= Domnall ua Néill =

High King of Ireland from 956 to 980

Domhnall ua Néill (old spelling: Domnall ua Néill; anglicised as Donal O'Neill) (died 980) was High King of Ireland from 956 to 980.

Domnall was the son of Muirchertach mac Néill, and grandson of Niall Glúndub, a member of the Cenél nEógain northern Uí Néill. He became co-King of Ailech with his brother Flaithbertach ua Néill on the death of his father in 943. He became High King of Ireland on the death of his maternal cousin Congalach Cnogba of the southern Uí Néill sept of the Síl nÁedo Sláine.

Domnall is considered to have been an effective ruler who introduced military reforms later credited to Brian Boru. Much of his reign was spent in war against his sister Dúnflaith's husband Amlaíb Cuarán, the King of Dublin. In 980 he abdicated and entered the monastery Armagh where he died shortly afterwards.

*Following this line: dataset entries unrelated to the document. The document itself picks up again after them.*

(** * Grünbeck Cloud coordinator: a shallow embedding of
      [custom_components/gruenbeck_cloud/coordinator.py]

    The coordinator is glue between Home Assistant's update framework and the
    vendor client [PyGruenbeckCloud].  The client is an external collaborator,
    so it appears here as an interface ([Client]); every coordinator method is
    a computation in a state-and-exception monad over a [world] that holds the
    coordinator's attributes, the client, the part of the host the code talks
    to (the shutdown listeners on the bus, the background tasks) and a
    chronological trace of what was called. *)

From Stdlib Require Import ZArith String List Bool Lia.
From stdpp Require Import base decidable option list strings gmap.

Set Warnings "-register-all".

Local Open Scope string_scope.
Local Open Scope list_scope.

(** ** Exceptions *)

(** The exception classes the module names or can meet.  The builtin part is
    Python's; [HomeAssistantError] and [UpdateFailed] are the host's
    ([UpdateFailed] derives from [HomeAssistantError]); the
    [PyGruenbeckCloud...] classes are declared by the vendor library
    [pygruenbeck_cloud.exceptions], where each specific error derives from
    [PyGruenbeckCloudError] (the order of the [except] clauses in [listen]
    relies on it). *)
Inductive exn_class : Type :=
  | BaseException
  | CancelledError
  | Exception
  | RuntimeError
  | TypeError
  | AttributeError
  | LookupError
  | IndexError
  | KeyError
  | HomeAssistantError
  | UpdateFailed
  | PyGruenbeckCloudError
  | PyGruenbeckCloudConnectionClosedError
  | PyGruenbeckCloudResponseStatusError
  | PyGruenbeckCloudUpdateParameterError.

#[global] Instance exn_class_eq_dec : EqDecision exn_class.
Proof. solve_decision. Defined.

Domnall was called "High King of Ireland" (ard-rí Érenn) in his obituary, and was the last of his family to hold the title. He was succeeded by Máel Sechnaill mac Domnaill of Clann Cholmáin.

Domnall's children included Muiredach, whose son Lochlann may have been the ancestor of Domnall Ua Lochlainn, and Muirchertach, ancestor of the O'Neills of Tír Eógain. His grandson Flaithbertach Ua Néill was King of Ailech and the leading figure among the Uí Néill, certainly from the death of Máel Sechnaill in 1022, if not earlier.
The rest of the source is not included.